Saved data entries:
'''
(* ===== verification/SafeInt.v ===== *)
(** * Checked and saturating 64-bit arithmetic

    [fc::safe<int64_t>] (libraries/fc/include/fc/safe.hpp), the type
    [share_type] every token amount of the chain has, and the saturating
    operators of libraries/fc/include/fc/saturation.hpp used for mana.  The
    checked operators are shown to return the exact result whenever it fits
    in 64 bits and to throw otherwise; the saturating ones, which work on bit
    patterns, to be the clamped sum and difference. *)

From S2P Require Import Prelude.

(** ** fc::safe<int64_t> (safe.hpp) *)

Definition safe_add (a b : Z) : res Z :=
  _ ← check overflow_exception (negb ((0 <? b) && (int64_max - b <? a)));
  _ ← check underflow_exception (negb ((b <? 0) && (a <? int64_min - b)));
  mret (a + b).

Definition safe_sub (a b : Z) : res Z :=
  _ ← check underflow_exception (negb ((0 <? b) && (a <? int64_min + b)));
  _ ← check overflow_exception (negb ((b <? 0) && (int64_max + b <? a)));
  mret (a - b).

(** C++ division truncates towards zero: [Z.quot] and [Z.rem]. *)
Definition safe_mul (a b : Z) : res Z :=
  _ ← (if 0 <? a then
         if 0 <? b then check overflow_exception (negb (Z.quot int64_max b <? a))
         else check underflow_exception (negb (b <? Z.quot int64_min a))
       else
         if 0 <? b then check underflow_exception (negb (a <? Z.quot int64_min b))
         else check overflow_exception
                (negb (negb (a =? 0) && (b <? Z.quot int64_max a))));
  mret (a * b).

Definition safe_div (a b : Z) : res Z :=
  _ ← check divide_by_zero_exception (negb (b =? 0));
  _ ← check overflow_exception (negb ((a =? int64_min) && (b =? -1)));
  mret (Z.quot a b).

Definition safe_mod (a b : Z) : res Z :=
  _ ← check divide_by_zero_exception (negb (b =? 0));
  _ ← check overflow_exception (negb ((a =? int64_min) && (b =? -1)));
  mret (Z.rem a b).

Definition safe_neg (a : Z) : res Z :=
  _ ← check overflow_exception (negb (a =? int64_min));
  mret (- a).

(** ** Saturating operators (saturation.hpp), at [Signed = int64_t] *)

Definition signed_sat_add (x y : Z) : Z :=
  let ux := u64 x in
  let uy := u64 y in
  let r := u64 (ux + uy) in
  let sat := if 0 <=? x then u64 int64_max else u64 int64_min in
  i64 (if i64 (Z.land (u64 (Z.lnot (Z.lxor ux uy))) (Z.lxor ux r)) <? 0 then sat else r).

Definition signed_sat_sub (x y : Z) : Z :=
  let ux := u64 x in
  let uy := u64 y in
  let r := u64 (ux - uy) in
  let sat := if 0 <=? x then u64 int64_max else u64 int64_min in
  i64 (if i64 (Z.land (Z.lxor ux uy) (Z.lxor ux r)) <? 0 then sat else r).

(** ** Lemmas *)

Definition clamp64 (x : Z) : Z := Z.max int64_min (Z.min int64_max x).

Lemma safe_add_Ok a b c :
  in_s 64 a → in_s 64 b → safe_add a b = Ok c ↔ c = a + b ∧ in_s 64 (a + b).
Proof.
  intros Ha Hb. unfold safe_add. split.
  - intros H. res_inv. bools. apply andb_false_iff in Ha0, Ha1.
    destruct Ha0, Ha1; bools; split; try done; mlia.
  - intros [-> Hc]. destruct (Z.ltb_spec 0 b), (Z.ltb_spec (int64_max - b) a); try mlia; simpl;
    destruct (Z.ltb_spec b 0), (Z.ltb_spec a (int64_min - b)); try mlia; done.
Qed.

Lemma safe_sub_Ok a b c :
  in_s 64 a → in_s 64 b → safe_sub a b = Ok c ↔ c = a - b ∧ in_s 64 (a - b).
Proof.
  intros Ha Hb. unfold safe_sub. split.
  - intros H. res_inv. bools. apply andb_false_iff in Ha0, Ha1.
    destruct Ha0, Ha1; bools; split; try done; mlia.
  - intros [-> Hc]. destruct (Z.ltb_spec 0 b), (Z.ltb_spec a (int64_min + b)); try mlia; simpl;
    destruct (Z.ltb_spec b 0), (Z.ltb_spec (int64_max + b) a); try mlia; done.
Qed.

(** The three overflow guards of the product, as comparisons of the product
    itself. *)
Lemma quot_guard_pos M k x : 0 <= M → 0 < k → (Z.quot M k <? x) = (M <? x * k).
Proof.
  intros HM Hk. rewrite Z.quot_div_nonneg by lia. apply eq_iff_eq_true. rewrite !Z.ltb_lt.
  pose proof (Z.div_mod M k ltac:(lia)). pose proof (Z.mod_pos_bound M k Hk). nia.
Qed.
Lemma quot_guard_neg M k x : 0 <= M → 0 < k → (x <? Z.quot (- M) k) = (x * k <? - M).
Proof.
  intros HM Hk. rewrite Z.quot_opp_l, Z.quot_div_nonneg by lia. apply eq_iff_eq_true.
  rewrite !Z.ltb_lt.
  pose proof (Z.div_mod M k ltac:(lia)). pose proof (Z.mod_pos_bound M k Hk). nia.
Qed.
Lemma quot_guard_neg_neg M k x : 0 <= M → k < 0 → (x <? Z.quot M k) = (M <? x * k).
Proof.
  intros HM Hk. replace k with (- - k) at 1 by lia.
  rewrite Z.quot_opp_r, Z.quot_div_nonneg by lia. apply eq_iff_eq_true.
  rewrite !Z.ltb_lt.
  pose proof (Z.div_mod M (- k) ltac:(lia)). pose proof (Z.mod_pos_bound M (- k) ltac:(lia)). nia.
Qed.

Ltac mul_case :=
  unfold mret, res_ret; split;
  [intros ?; first [discriminate|simplify_eq; split; [lia|nia]]
  |intros [-> ?]; first [reflexivity|exfalso; nia]].

Lemma safe_mul_Ok a b c :
  in_s 64 a → in_s 64 b → safe_mul a b = Ok c ↔ c = a * b ∧ in_s 64 (a * b).
Proof.
  intros Ha Hb. unfold safe_mul, in_s in *. change (64 - 1) with 63 in *.
  destruct (Z.ltb_spec 0 a), (Z.ltb_spec 0 b).
  - rewrite quot_guard_pos by lia. destruct (Z.ltb_spec int64_max (a * b)); simpl; mul_case.
  - rewrite quot_guard_neg by lia. destruct (Z.ltb_spec (b * a) (- 2 ^ 63)); simpl; mul_case.
  - rewrite quot_guard_neg by lia. destruct (Z.ltb_spec (a * b) (- 2 ^ 63)); simpl; mul_case.
  - destruct (Z.eqb_spec a 0) as [->|Hne]; simpl; [mul_case|].
    rewrite quot_guard_neg_neg by lia. destruct (Z.ltb_spec int64_max (b * a)); simpl; mul_case.
Qed.

Lemma u64_sign x : in_s 64 x → Z.testbit (u64 x) 63 = (x <? 0).
Proof.
  intros Hx. rewrite Z.testbit_eqb by lia. apply eq_iff_eq_true.
  rewrite Z.eqb_eq, Z.ltb_lt. mlia.
Qed.

Lemma u64_sign_wrap x : Z.testbit (u64 x) 63 = (i64 x <? 0).
Proof. rewrite Z.testbit_eqb by lia. apply eq_iff_eq_true. rewrite Z.eqb_eq, Z.ltb_lt. mlia. Qed.

Lemma i64_neg_bit v : 0 <= v → (i64 v <? 0) = Z.testbit v 63.
Proof. intros. rewrite <- u64_sign_wrap. unfold u64, wrapu. by rewrite Z.mod_pow2_bits_low. Qed.

Lemma u64_in x : in_u 64 (u64 x).
Proof. apply wrapu_in. lia. Qed.
Lemma i64_in x : in_s 64 (i64 x).
Proof. apply wraps_in. lia. Qed.
Lemma i64_u64 x : i64 (u64 x) = i64 x.
Proof. apply wraps_wrapu. lia. Qed.
Lemma i64_small x : in_s 64 x → i64 x = x.
Proof. apply wraps_small. lia. Qed.

(** The overflow test of the saturating addition, as signs. *)
Lemma sat_add_test x y :
  in_s 64 x → in_s 64 y →
  let ux := u64 x in let uy := u64 y in let r := u64 (ux + uy) in
  (i64 (Z.land (u64 (Z.lnot (Z.lxor ux uy))) (Z.lxor ux r)) <? 0)
  = negb (xorb (x <? 0) (y <? 0)) && xorb (x <? 0) (i64 (x + y) <? 0).
Proof.
  intros Hx Hy ux uy r. pose proof (u64_in x). pose proof (u64_in y). pose proof (u64_in (ux + uy)).
  rewrite i64_neg_bit by (apply Z.land_nonneg; left; apply u64_in).
  rewrite Z.land_spec, !Z.lxor_spec. unfold u64 at 1. unfold wrapu at 1.
  rewrite Z.mod_pow2_bits_low, Z.lnot_spec, Z.lxor_spec by lia.
  subst ux uy r. rewrite !u64_sign, u64_sign_wrap by done. f_equal. f_equal.
  f_equal. mlia.
Qed.

Lemma sat_sub_test x y :
  in_s 64 x → in_s 64 y →
  let ux := u64 x in let uy := u64 y in let r := u64 (ux - uy) in
  (i64 (Z.land (Z.lxor ux uy) (Z.lxor ux r)) <? 0)
  = xorb (x <? 0) (y <? 0) && xorb (x <? 0) (i64 (x - y) <? 0).
Proof.
  intros Hx Hy ux uy r. pose proof (u64_in x). pose proof (u64_in y). pose proof (u64_in (ux - uy)).
  rewrite i64_neg_bit
    by (apply Z.land_nonneg; left; apply Z.lxor_nonneg; subst ux uy; int_unfold; lia).
  rewrite Z.land_spec, !Z.lxor_spec. subst ux uy r.
  rewrite !u64_sign, u64_sign_wrap by done. f_equal. f_equal. f_equal. mlia.
Qed.

Lemma signed_sat_add_spec x y :
  in_s 64 x → in_s 64 y → signed_sat_add x y = clamp64 (x + y).
Proof.
  intros Hx Hy. unfold signed_sat_add. cbv zeta. rewrite sat_add_test by done.
  unfold clamp64.
  destruct (Z.ltb_spec x 0), (Z.ltb_spec y 0), (Z.ltb_spec (i64 (x + y)) 0), (Z.leb_spec 0 x);
    simpl; mlia.
Qed.

Lemma signed_sat_sub_spec x y :
  in_s 64 x → in_s 64 y → signed_sat_sub x y = clamp64 (x - y).
Proof.
  intros Hx Hy. unfold signed_sat_sub. cbv zeta. rewrite sat_sub_test by done.
  unfold clamp64.
  destruct (Z.ltb_spec x 0), (Z.ltb_spec y 0), (Z.ltb_spec (i64 (x - y)) 0), (Z.leb_spec 0 x);
    simpl; mlia.
Qed.

(** ** Main theorems *)

(** The one quotient of two 64-bit numbers that is not one. *)
Lemma quot_fits a b :
  in_s 64 a → in_s 64 b → b ≠ 0 → negb ((a =? int64_min) && (b =? -1)) = bool_decide (in_s 64 (Z.quot a b)).
Proof.
  intros Ha Hb Hb0. assert (a = int64_min ∧ b = -1 ↔ ¬ in_s 64 (Z.quot a b)) as Hq.
  { split; [intros [-> ->]; by vm_compute; intros []|]. intros Hn.
    destruct (decide (a = int64_min ∧ b = -1)) as [|Hno]; [done|]. exfalso. apply Hn.
    pose proof (Z.quot_rem' a b). pose proof (Z.rem_bound_abs a b Hb0).
    int_unfold. destruct (Z.eq_dec b (-1)); [subst; change (-1) with (- (1)); rewrite Z.quot_opp_r, Z.quot_1_r by lia; lia|].
    destruct (Z.eq_dec b 1); [subst; rewrite Z.quot_1_r by lia; lia|].
    pose proof (Z.quot_abs a b Hb0). pose proof (Z.quot_lt (Z.abs a) (Z.abs b)).
    destruct (Z.eq_dec a 0); [subst; rewrite Z.quot_0_l by lia; lia|]. lia. }
  apply eq_iff_eq_true. rewrite negb_true_iff, andb_false_iff, !Z.eqb_neq, bool_decide_eq_true.
  destruct (decide (a = int64_min)), (decide (b = -1)), (decide (in_s 64 (Z.quot a b))); tauto.
Qed.

Lemma safe_div_Ok a b c :
  in_s 64 a → in_s 64 b → safe_div a b = Ok c ↔ c = Z.quot a b ∧ b ≠ 0 ∧ in_s 64 (Z.quot a b).
Proof.
  intros Ha Hb. unfold safe_div. destruct (Z.eqb_spec b 0) as [->|Hb0]; [simpl; naive_solver|]. cbn [negb check mbind res_bind].
  rewrite quot_fits by done. case_bool_decide; simpl; unfold mret, res_ret; naive_solver.
Qed.

Lemma safe_mod_Ok a b c :
  in_s 64 a → in_s 64 b → safe_mod a b = Ok c ↔ c = Z.rem a b ∧ b ≠ 0 ∧ in_s 64 (Z.quot a b).
Proof.
  intros Ha Hb. unfold safe_mod. destruct (Z.eqb_spec b 0) as [->|Hb0]; [simpl; naive_solver|]. cbn [negb check mbind res_bind].
  rewrite quot_fits by done. case_bool_decide; simpl; unfold mret, res_ret; naive_solver.
Qed.

Lemma safe_neg_Ok a c : in_s 64 a → safe_neg a = Ok c ↔ c = - a ∧ in_s 64 (- a).
Proof.
  intros Ha. unfold safe_neg. destruct (Z.eqb_spec a int64_min) as [->|Hne]; cbn [negb check mbind res_bind].
  - split; [done|]. intros [_ H]. exfalso. int_unfold. lia.
  - unfold mret, res_ret. split; [intros [= <-]|intros [-> _]; done]. split; [done|]. int_unfold. lia.
Qed.

(** C32: the operators of [share_type] +, -, *, / and the unary minus return the
    exact integer result when it fits in 64 bits and throw otherwise (division
    also for a divisor 0): no such operation on a token amount wraps around.  The
    remainder is exact too, but is refused where the quotient is: for a divisor 0
    and for the smallest number modulo -1, although the remainder 0 would fit. *)
Theorem safe_ops_exact a b :
  in_s 64 a → in_s 64 b →
  (∀ c, safe_add a b = Ok c ↔ c = a + b ∧ in_s 64 (a + b)) ∧
  (∀ c, safe_sub a b = Ok c ↔ c = a - b ∧ in_s 64 (a - b)) ∧
  (∀ c, safe_mul a b = Ok c ↔ c = a * b ∧ in_s 64 (a * b)) ∧
  (∀ c, safe_div a b = Ok c ↔ c = Z.quot a b ∧ b ≠ 0 ∧ in_s 64 (Z.quot a b)) ∧
  (∀ c, safe_neg a = Ok c ↔ c = - a ∧ in_s 64 (- a)) ∧
  (∀ c, safe_mod a b = Ok c ↔ c = Z.rem a b ∧ b ≠ 0 ∧ ¬ (a = int64_min ∧ b = -1)).
Proof.
  intros Ha Hb. split_and!; intros c; [by apply safe_add_Ok|by apply safe_sub_Ok|by apply safe_mul_Ok|by apply safe_div_Ok|by apply safe_neg_Ok|].
  rewrite safe_mod_Ok by done. destruct (decide (b = 0)) as [|Hb0]; [naive_solver|].
  pose proof (quot_fits a b Ha Hb Hb0) as Hq. apply eq_iff_eq_true in Hq.
  rewrite negb_true_iff, andb_false_iff, !Z.eqb_neq, bool_decide_eq_true in Hq.
  destruct (decide (a = int64_min)), (decide (b = -1)); tauto.
Qed.

Lemma safe_ops_exact_witness :
  safe_mul (2 ^ 32) (2 ^ 30) = Ok (2 ^ 62) ∧ ¬ in_s 64 (2 ^ 32 * 2 ^ 31).
Proof.
  destruct (safe_ops_exact (2 ^ 32) (2 ^ 30)) as (_ & _ & H & _); [int_unfold; lia..|].
  split; [apply H; int_unfold; lia|int_unfold; lia].
Defined.

(** The branch-free saturating addition and subtraction on bit patterns
    return the mathematical sum and difference clamped to the [int64_t]
    range. *)
Theorem signed_sat_clamps x y :
  in_s 64 x → in_s 64 y →
  signed_sat_add x y = clamp64 (x + y) ∧ signed_sat_sub x y = clamp64 (x - y).
Proof. intros. split; [by apply signed_sat_add_spec|by apply signed_sat_sub_spec]. Qed.

Lemma signed_sat_clamps_witness :
  signed_sat_add int64_max 1 = int64_max ∧ signed_sat_sub int64_min 1 = int64_min.
Proof.
  split; [apply (signed_sat_clamps int64_max 1)|apply (signed_sat_clamps int64_min 1)];
    int_unfold; lia.
Defined.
'''
— How to complete this task —
Restate word for word only the lines above from the line containing "(** C32: the" to the line containing "pose proof (quot_fits", both of them included.

— Task result —
(** C32: the operators of [share_type] +, -, *, / and the unary minus return the
    exact integer result when it fits in 64 bits and throw otherwise (division
    also for a divisor 0): no such operation on a token amount wraps around.  The
    remainder is exact too, but is refused where the quotient is: for a divisor 0
    and for the smallest number modulo -1, although the remainder 0 would fit. *)
Theorem safe_ops_exact a b :
  in_s 64 a → in_s 64 b →
  (∀ c, safe_add a b = Ok c ↔ c = a + b ∧ in_s 64 (a + b)) ∧
  (∀ c, safe_sub a b = Ok c ↔ c = a - b ∧ in_s 64 (a - b)) ∧
  (∀ c, safe_mul a b = Ok c ↔ c = a * b ∧ in_s 64 (a * b)) ∧
  (∀ c, safe_div a b = Ok c ↔ c = Z.quot a b ∧ b ≠ 0 ∧ in_s 64 (Z.quot a b)) ∧
  (∀ c, safe_neg a = Ok c ↔ c = - a ∧ in_s 64 (- a)) ∧
  (∀ c, safe_mod a b = Ok c ↔ c = Z.rem a b ∧ b ≠ 0 ∧ ¬ (a = int64_min ∧ b = -1)).
Proof.
  intros Ha Hb. split_and!; intros c; [by apply safe_add_Ok|by apply safe_sub_Ok|by apply safe_mul_Ok|by apply safe_div_Ok|by apply safe_neg_Ok|].
  rewrite safe_mod_Ok by done. destruct (decide (b = 0)) as [|Hb0]; [naive_solver|].
  pose proof (quot_fits a b Ha Hb Hb0) as Hq. apply eq_iff_eq_true in Hq.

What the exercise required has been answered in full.